I'm not going to try to go into too much detail about San Francisco- you saw how successful that was with my Melbourne/ Adelaide trip. Besides, I've really started embracing the writing thing again- whether it be in here, in my pen-and-paper diary, or taunting teenyboppers with my outspoken opinions on mailing lists, so it would be silly to get too hung up on writing about the (albeit recent) past when I have so much to say about the present.
Now that I've put down that disclaimer I'm bound to write heaps...

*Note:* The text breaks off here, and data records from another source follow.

(** [Flash_Write] on an erased, aligned range, with no HAL failure. *)
Lemma Flash_Write_ok (address : Z) (src : list Z) (size_bytes : Z) (h : hw_t) :
  address mod 8 = 0 -> 0 <= address ->
  address + round_up8 size_bytes < 2 ^ 32 ->
  0 < size_bytes -> size_bytes <= Z.of_nat (length src) ->
  Forall is_byte (firstn (Z.to_nat size_bytes) src) ->
  no_failure h ->
  (forall a, address <= a < address + round_up8 size_bytes ->
             flash h a = 0xFF) ->
  exists h',
    Flash_Write address src size_bytes h = (HAL_OK, h')
    /\ no_failure h'
    /\ (forall a, flash h' a
          = if (address <=? a) && (a <? address + size_bytes)
            then nth (Z.to_nat (a - address)) src 0
            else if (address <=? a) && (a <? address + round_up8 size_bytes)
                 then 0xFF else flash h a)
    /\ exists evs,
         trace h' = EvLock :: evs ++ EvClearErrors :: EvUnlock :: trace h
         /\ length (filter is_program evs)
            = Z.to_nat (round_up8 size_bytes / 8)
         /\ filter is_erase evs = [].
Proof.
  intros Hal H0 Hmax Hpos Hlen Hbytes Hok Her.
  pose proof (Z.div_mod size_bytes 8 ltac:(lia)) as Hdm.
  pose proof (Z.mod_pos_bound size_bytes 8 ltac:(lia)) as Hmb.
  pose proof (round_up8_cases size_bytes) as Hru.
  assert (Hq : 0 <= size_bytes / 8) by (apply Z.div_pos; lia).
  assert (Hb : forall i, (i < Z.to_nat size_bytes)%nat -> is_byte (nth i src 0)).
  { intros i Hi.
    assert (Hi' : (i < length (firstn (Z.to_nat size_bytes) src))%nat)
      by (rewrite length_firstn; lia).
    pose proof (proj1 (Forall_nth _ _) Hbytes i 0 Hi') as Hn.
    rewrite nth_firstn in Hn.
    destruct (Nat.ltb_spec i (Z.to_nat size_bytes)); [exact Hn | lia]. }
  unfold Flash_Write.
  destruct (Z.eqb_spec size_bytes 0); [lia|].
  rewrite land7_mod8, Hal, Z.eqb_refl. cbn [negb].
  unfold HAL_FLASH_Unlock.
  destruct (next_status_ok h Hok) as [H1 H1'].
  destruct (next_status h) as [st rest]. cbn [fst snd] in H1, H1'. subst st.
  cbn [status_eqb negb]. unfold Flash_ClearErrors, log.
  cbn [flash script trace].
  set (h2 := mkHw (flash h) rest (EvClearErrors :: EvUnlock :: trace h)).
  assert (Hok2 : no_failure h2) by exact H1'.
  set (k := Z.to_nat (size_bytes / 8)).
  assert (Hk : Z.of_nat k = size_bytes / 8) by (unfold k; lia).
  destruct (Flash_Write_loop_ok k src address h2 Hok2)
    as (h3 & E3 & Hok3 & Hf3 & evs & Ht3 & Hn3 & He3).
  { lia. }
  { intros i Hi. apply Hb. lia. }
  { intros a Ha. apply Her. destruct (size_bytes mod 8 =? 0); lia. }
  { exact H0. }
  { destruct (size_bytes mod 8 =? 0); lia. }
  rewrite E3.
  destruct (Z.ltb_spec 0 (size_bytes mod 8)) as [Ht | Ht].
  - (* a last, padded doubleword *)
    destruct (Z.eqb_spec (size_bytes mod 8) 0) as [E0 | E0]; [lia|].
    destruct (tail_doubleword (skipn (8 * k) src) (Z.to_nat (size_bytes mod 8)))
      as (Hl8 & Hb8 & Hn8).
    { lia. }
    { rewrite length_skipn. lia. }
    { intros i Hi. rewrite nth_skipn. apply Hb. lia. }
    cbv zeta in Hl8, Hb8, Hn8.
    destruct (program_and_verify (address + 8 * Z.of_nat k) _ h3 Hok3 Hl8 Hb8)
      as (h4 & E4 & Hrb & Hf4 & Hok4 & Ht4).
    { intros a Ha. rewrite Hf3. repeat case_bound; cbn [andb]; try lia.
      apply Her. lia. }
    rewrite E4. cbn [status_eqb negb]. rewrite Hrb, Z.eqb_refl. cbn [negb].
    eexists. split; [reflexivity|].
    unfold HAL_FLASH_Lock, log. cbn [flash script trace].
    split; [exact Hok4|]. split.
    + intros a. rewrite Hf4, Hf3. rewrite Hru.
      repeat case_bound; cbn [andb]; try lia; try reflexivity.
      * rewrite Hn8 by lia.
        destruct (Nat.ltb_spec (Z.to_nat (a - (address + 8 * Z.of_nat k)))
                    (Z.to_nat (size_bytes mod 8))); [| lia].
        rewrite nth_skipn. f_equal. lia.
      * rewrite Hn8 by lia.
        destruct (Nat.ltb_spec (Z.to_nat (a - (address + 8 * Z.of_nat k)))
                    (Z.to_nat (size_bytes mod 8))); [lia | reflexivity].
    + eexists (_ :: evs). rewrite Ht4, Ht3. split; [reflexivity|].
      cbn [filter is_program is_erase length]. rewrite Hn3, He3, Hru.
      split; [| reflexivity].
      replace (8 * (size_bytes / 8) + 8) with ((size_bytes / 8 + 1) * 8) by lia.
      rewrite Z.div_mul by lia. lia.
  - (* the size is a multiple of 8 *)
    assert (E0 : size_bytes mod 8 = 0) by lia.
    rewrite E0, Z.eqb_refl in Hru.
    eexists. split; [reflexivity|].
    unfold HAL_FLASH_Lock, log. cbn [flash script trace].
    split; [exact Hok3|]. split.
    + intros a. rewrite Hf3, Hru.
      repeat case_bound; cbn [andb]; try lia; reflexivity.
    + exists evs. rewrite Ht3. split; [reflexivity|].
      rewrite Hn3, He3, Hru. split; [| reflexivity].
      rewrite Z.mul_comm, Z.div_mul by lia. reflexivity.
Qed.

The weeks leading up to our departure were one farewell party/ get-together/ drop-in after another, but come midday of Friday 24th February we were on a plane bound for Jane's new life. As expected neither of us slept- it's not 100% a "can't sleep on planes" thing, because I have managed a bit here and there, but I certainly can't do it on the way from home to somewhere. So 14 hours later (yet 5 hours earlier), we were in LA. Things were stress free until then, but LAX is stressful at the best of times. Collect bags, line up, go through customs, re-check bags, line up again for 30 minutes and go through more security checks on the way to the connecting flight, wait a couple of hours for said connecting flight. And really we just wanted to sleep. So by the time we got to San Francisco and we were having rental car issues (apparently it's unheard of over there for major companies to accept someone else's credit card, even though I'm sure that the flippant use of credit card numbers over the internet originated in said country) I just wanted to get a cab to the hotel and crash. However we persisted, got a rental car, drove on the right hand side of the road across the Bay Bridge narrowly avoiding the maniacs, and found the hotel only to find we had to make our own parking arrangements.
I cursed our choice to get a rental car many times that week. Sure the company paid for it, but that money could have been used elsewhere I'm sure (Jane got a US$4000 relocation package, and the car and first week's accommodation alone came to close to $1500). Still, by the end of the week we'd saved ourselves numerous cab fares, driven across every bridge we could find and settled Jane into normal life with some grocery shopping. So it was probably worth it.
Finally we got to have a sleep, before heading down the main street of Berkeley for some very cheap very good Taiwanese cuisine. I think we picked the right area. Certainly everyone in Jane's office applauded her choice not to live where the office is. Berkeley is a little bit Newtown and Marrickville, but also a bit George St Cinema District. And the amount of homeless (mainly black) people around downtown Berkeley station is both intimidating and sad.
Anyway, day one pretty much ended with dinner. Which meant that we woke up bright and early th next day. In the morning, Jane got some addresses for places to look at from the internet at the library, then we rushed down to one place (almost resulting in an argument because Jane insisted that her walking speed was her walking speed and nothing could change that, while I didn't like the idea of missing out on checking out a place by mere minutes due to lack of effort), which was not too bad, particular for it's cheap price tag, and at least it let us know that Jane would not be living in a dump. This place was about $800 per month, while the place she ended up settling on, today in fact (she has been living short term in a furnished apartment in the meantime) is $1095 a month.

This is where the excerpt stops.